İnsanın karakterli ya da yüksek karakterli olması gerektiği çok söylenir. Ancak karakteri oluşturan değerler sayıldığında çoğu kez fedakarlıktan bahsedilmez. Ama biz, fedakarlığın da karakteri oluşturan önemli bir değer olduğunu anlamalıyız. Bugünden itibaren bunu hiç unutmamalıyız. Fedakarlık sözde kalırsa hiçbir işe yaramaz, hep uygulanmalıdır. Önümüze bir fedakarlık yapma fırsatı çıktığında, örneğin aniden eve gelen aç bir misafire bütün yemeğimizi vermek gerektiğinde bu fırsatı değerlendirmek çok önemlidir. Fedakarlık fırsatlarını asla kaçırmamalıyız.

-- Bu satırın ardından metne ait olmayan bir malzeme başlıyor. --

(* ===== verification/Odict.v ===== *)
(** * Dictionaries with insertion order

    A Python [dict] iterates in insertion order: assigning to a key that is
    present keeps its place, a new key goes to the end.  Where the modelled code
    iterates over a dictionary and the order is observable, the dictionary is the
    association list [odict K V]; the lemmas relate it to look-up. *)

From stdpp Require Import base list sets.
From S2P Require Import Prelude.

Abbreviation odict K V := (list (K * V)).

Section odict.
Context {K V : Type} `{!EqDecision K}.
Implicit Types (d : odict K V).

Fixpoint od_get (k : K) d : option V :=
  match d with
  | [] => None
  | (k', v) :: d' => if decide (k = k') then Some v else od_get k d'
  end.

Fixpoint od_set (k : K) (v : V) d : odict K V :=
  match d with
  | [] => [(k, v)]
  | (k', v') :: d' =>
      if decide (k = k') then (k', v) :: d' else (k', v') :: od_set k v d'
  end.

Fixpoint od_del (k : K) d : odict K V :=
  match d with
  | [] => []
  | (k', v) :: d' => if decide (k = k') then od_del k d' else (k', v) :: od_del k d'
  end.

Definition od_mem (k : K) d : bool := bool_decide (is_Some (od_get k d)).

Definition od_setdefault (k : K) (v : V) d : odict K V :=
  match od_get k d with Some _ => d | None => d ++ [(k, v)] end.

(** An object stored under [k] is mutated. *)
Fixpoint od_alter (f : V → V) (k : K) d : odict K V :=
  match d with
  | [] => []
  | (k', v) :: d' =>
      if decide (k = k') then (k', f v) :: d' else (k', v) :: od_alter f k d'
  end.

Definition od_keys d : list K := d.*1.
Definition od_values d : list V := d.*2.

(** The keys of a dictionary are distinct. *)
Definition od_ok d : Prop := NoDup (od_keys d).

Lemma od_get_set k k' v d :
  od_get k (od_set k' v d) = if decide (k = k') then Some v else od_get k d.
Proof.
  induction d as [|[k0 v0] d IH]; cbn.
  { by repeat case_decide. }
  repeat (case_decide; cbn; simplify_eq); try done; by rewrite IH.
Qed.

Lemma od_get_set_eq k v d : od_get k (od_set k v d) = Some v.
Proof. rewrite od_get_set. by case_decide. Qed.

Lemma od_get_set_ne k k' v d : k ≠ k' → od_get k (od_set k' v d) = od_get k d.
Proof. intros. rewrite od_get_set. by case_decide. Qed.

Lemma od_get_del k k' d :
  od_get k (od_del k' d) = if decide (k = k') then None else od_get k d.
Proof.
  induction d as [|[k0 v0] d IH]; cbn; [by case_decide|].
  destruct (decide (k' = k0)) as [->|Hne]; cbn; rewrite IH;
    repeat (case_decide; cbn; simplify_eq); done.
Qed.

Lemma od_get_del_eq k d : od_get k (od_del k d) = None.
Proof. rewrite od_get_del. by case_decide. Qed.

Lemma od_get_del_ne k k' d : k ≠ k' → od_get k (od_del k' d) = od_get k d.
Proof. intros. rewrite od_get_del. by case_decide. Qed.

Lemma od_get_elem k v d : od_get k d = Some v → (k, v) ∈ d.
Proof.
  induction d as [|[k0 v0] d IH]; cbn; [done|].
  case_decide; intros; simplify_eq; set_solver.
Qed.

Lemma od_get_is_key k d : is_Some (od_get k d) ↔ k ∈ od_keys d.
Proof.
  unfold od_keys. induction d as [|[k0 v0] d IH]; cbn.
  { split; [intros [? ?]; done|set_solver]. }
  rewrite elem_of_cons, <- IH. case_decide as Hk.
  - split; eauto.
  - split; [auto|]. by intros [?|?].
Qed.

Lemma od_mem_spec k d : od_mem k d = true ↔ k ∈ od_keys d.
Proof. unfold od_mem. rewrite bool_decide_eq_true. apply od_get_is_key. Qed.

Lemma od_elem_get k v d : od_ok d → (k, v) ∈ d → od_get k d = Some v.
Proof.
  unfold od_ok, od_keys.
  induction d as [|[k0 v0] d IH]; cbn; [set_solver|].
  rewrite NoDup_cons, elem_of_cons. intros [Hnot Hnd] [[= -> ->]|Hin].
  { by case_decide. }
  case_decide; [|by apply IH]. subst. destruct Hnot.
  apply list_elem_of_fmap. by exists (k0, v).
Qed.

Lemma od_keys_set k v d :
  od_keys (od_set k v d) = if decide (k ∈ od_keys d) then od_keys d
                           else od_keys d ++ [k].
Proof.
  unfold od_keys. induction d as [|[k0 v0] d IH]; cbn.
  { by rewrite decide_False by set_solver. }
  destruct (decide (k = k0)) as [->|Hne]; cbn.
  - by rewrite decide_True by set_solver.
  - rewrite IH. destruct (decide (k ∈ d.*1)).
    + by rewrite decide_True by set_solver.
    + by rewrite decide_False by set_solver.
Qed.

Lemma od_keys_alter f k d : od_keys (od_alter f k d) = od_keys d.
Proof.
  unfold od_keys. induction d as [|[k0 v0] d IH]; cbn; [done|].
  case_decide; cbn; by rewrite ?IH.
Qed.

Lemma od_get_alter f k k' d :
  od_get k (od_alter f k' d) = if decide (k = k') then f <$> od_get k d else od_get k d.
Proof.
  induction d as [|[k0 v0] d IH]; cbn; [by case_decide|].
  repeat (case_decide; cbn; simplify_eq); try done; by rewrite IH.
Qed.

Lemma od_alter_compose f g k d : od_alter f k (od_alter g k d) = od_alter (λ v, f (g v)) k d.
Proof.
  induction d as [|[k0 v0] d IH]; cbn; [done|].
  repeat (case_decide; cbn; simplify_eq); by rewrite ?IH.
Qed.

Lemma od_ok_alter f k d : od_ok d → od_ok (od_alter f k d).
Proof. unfold od_ok. by rewrite od_keys_alter. Qed.

Lemma od_del_alter f k d : od_del k (od_alter f k d) = od_del k d.
Proof.
  induction d as [|[k0 v0] d IH]; cbn; [done|].
  case_decide; cbn; [by rewrite decide_True|by rewrite decide_False, IH].
Qed.

Lemma od_alter_set f k v d : od_alter f k (od_set k v d) = od_set k (f v) d.
Proof.
  induction d as [|[k0 v0] d IH]; cbn; [by rewrite decide_True|].
  case_decide; cbn; [by rewrite decide_True|]. rewrite decide_False by done. by rewrite IH.
Qed.

Lemma od_alter_id k d : od_alter (λ v, v) k d = d.
Proof. induction d as [|[k0 v0] d IH]; cbn; [done|]. case_decide; by rewrite ?IH. Qed.

Lemma od_keys_del k d : od_keys (od_del k d) = filter (λ k', k' ≠ k) (od_keys d).
Proof.
  unfold od_keys. induction d as [|[k0 v0] d IH]; [done|].
  rewrite fmap_cons, filter_cons. cbn [od_del fst].
  destruct (decide (k = k0)) as [->|Hne].
  - by rewrite decide_False by tauto.
  - rewrite decide_True by congruence. rewrite fmap_cons. by rewrite IH.
Qed.

Lemma od_del_filter k d : od_del k d = filter (λ kv, kv.1 ≠ k) d.
Proof.
  induction d as [|[k0 x] d IH]; [done|]. rewrite filter_cons. cbn [od_del fst]. case_decide.
  - subst. by rewrite decide_False by tauto.
  - rewrite decide_True by congruence. by rewrite IH.
Qed.

Lemma od_ok_nil : od_ok [].
Proof. apply NoDup_nil_2. Qed.

Lemma od_ok_set k v d : od_ok d → od_ok (od_set k v d).
Proof.
  unfold od_ok. rewrite od_keys_set. intros Hd. case_decide; [done|].
  apply NoDup_app. split_and!; [done|set_solver|apply NoDup_singleton].
Qed.

Lemma od_del_elem k k' v d : (k', v) ∈ od_del k d ↔ k' ≠ k ∧ (k', v) ∈ d.
Proof.
  induction d as [|[k0 v0] d IH]; cbn; [set_solver|].
  case_decide; rewrite ?elem_of_cons, IH.
  - split; [intros []; auto|]. intros [? [[= -> ->]|?]]; done.
  - split; [intros [[= -> ->]|[]]; auto|]. intros [? [?|?]]; auto.
Qed.

Lemma od_ok_del k d : od_ok d → od_ok (od_del k d).
Proof.
  unfold od_ok, od_keys. induction d as [|[k0 v0] d IH]; cbn; [done|].
  rewrite NoDup_cons. intros [Hnot Hd]. case_decide; [auto|]. cbn.
  rewrite NoDup_cons. split; [|auto]. intros Hin. apply Hnot.
  apply list_elem_of_fmap in Hin as ([k1 v1] & -> & Hin).
  apply od_del_elem in Hin as [_ Hin]. apply list_elem_of_fmap. by exists (k1, v1).
Qed.

Lemma od_del_absent k d : k ∉ od_keys d → od_del k d = d.
Proof.
  unfold od_keys. induction d as [|[k0 v0] d IH]; cbn; [done|].
  rewrite not_elem_of_cons. intros [? ?]. case_decide; [done|]. by rewrite IH.
Qed.

Lemma od_ok_setdefault k v d : od_ok d → od_ok (od_setdefault k v d).
Proof.
  unfold od_setdefault. destruct (od_get k d) eqn:E; [done|]. intros Hd.
  unfold od_ok, od_keys in *. rewrite fmap_app.
  apply NoDup_app. split_and!; [done| |apply NoDup_singleton].
  intros k' Hk'. cbn. rewrite list_elem_of_singleton. intros ->.
  apply (od_get_is_key k d) in Hk'. destruct Hk'. congruence.
Qed.

Lemma od_get_setdefault k k' v d :
  od_get k (od_setdefault k' v d) =
    if decide (k = k') then Some (default v (od_get k d)) else od_get k d.
Proof.
  unfold od_setdefault. destruct (od_get k' d) as [w|] eqn:E.
  { case_decide; subst; [by rewrite E|done]. }
  induction d as [|[k0 v0] d IH]; cbn in *; [done|].
  repeat (case_decide; cbn; simplify_eq); try done; rewrite IH; try done;
    by rewrite ?decide_True.
Qed.
End odict.

Create HintDb odict.
#[export] Hint Resolve od_ok_nil od_ok_alter od_ok_set od_ok_del od_ok_setdefault : odict.
Create Rewrite HintDb odict.
#[export] Hint Rewrite @od_get_set_eq @od_get_del_eq : odict.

Bu fırsatları uygulamak siz çocukları birer fedakar vatandaş olmaya hazırlayacak, ülkemize hizmet etme şansını verecektir.
Çocuk yaştan itibaren, fedakarlığı uygulamayı öğrenirsek başkalarına yapılacak hizmetin vereceği iç mutluluğu yaşayabiliriz. Aksi halde, büyüyünce, yapmak zorunda kalacağımız işler bize mutluluk yerine acı verebilir. Çünkü fedakarlığı değil de hep kendi çıkarımızı düşüne düşüne büyüyerek, ülkeye yapılacak işlerin, hizmetlerin tadını almayı öğrenmemişizdir. Bu ülkenin insanları, Kurtuluş savaşında yaptığı büyük fedakarlıklardan sonra Cumhuriyet´in kuruluşunu izleyen yıllarda giriştiği bütün işlerden büyük bir mutluluk duymuştur.
Sevgiyi geliştirin, nefretten kaçının, arzularınızı azaltın. Fedakârlık ruhunu geliştirin. Mutluluk ancak fedakârlıkla kazanılır. Fedakârlık, sağlam bir karakterin işaretidir. Karakter yaşamın dörtte üçüdür. Öncelikle iyi bir karakter geliştirmelisiniz. Bilgelik, topluma karşılıksız hizmet edilmesiyle başarılır ve fedakârlıkla da en son nokta elde edilir. Fedakârlığı eylemlerinizin tamamlayıcı bir parçası haline getirin. Bir şeyi elde etmek için başka bir şeyin feda edilmesi gerektiğini anlayalım. Çok bağlı olduğumuz, kimseyle paylaşamadığımız eşyalarımız hatta hatta yakınlarımızın sevgisini bile kardeşlerimizle paylaşalım. Kalbimizi saflaştırırsak, iyi niyetli olursak eşyaya ve kişilere olan sağlıksız bağlılıklarımızda kendiliğinden azalacaktır.
İyi özellikler geliştirmede paranın insana hiçbir faydası olmaz. Yalnızca fedakarlık, asil bir karakterin gelişmesinde etkili olur. Düşünceleri, sözleri ve eylemleri tam bir ahenk içinde olanlar asil olanlardır.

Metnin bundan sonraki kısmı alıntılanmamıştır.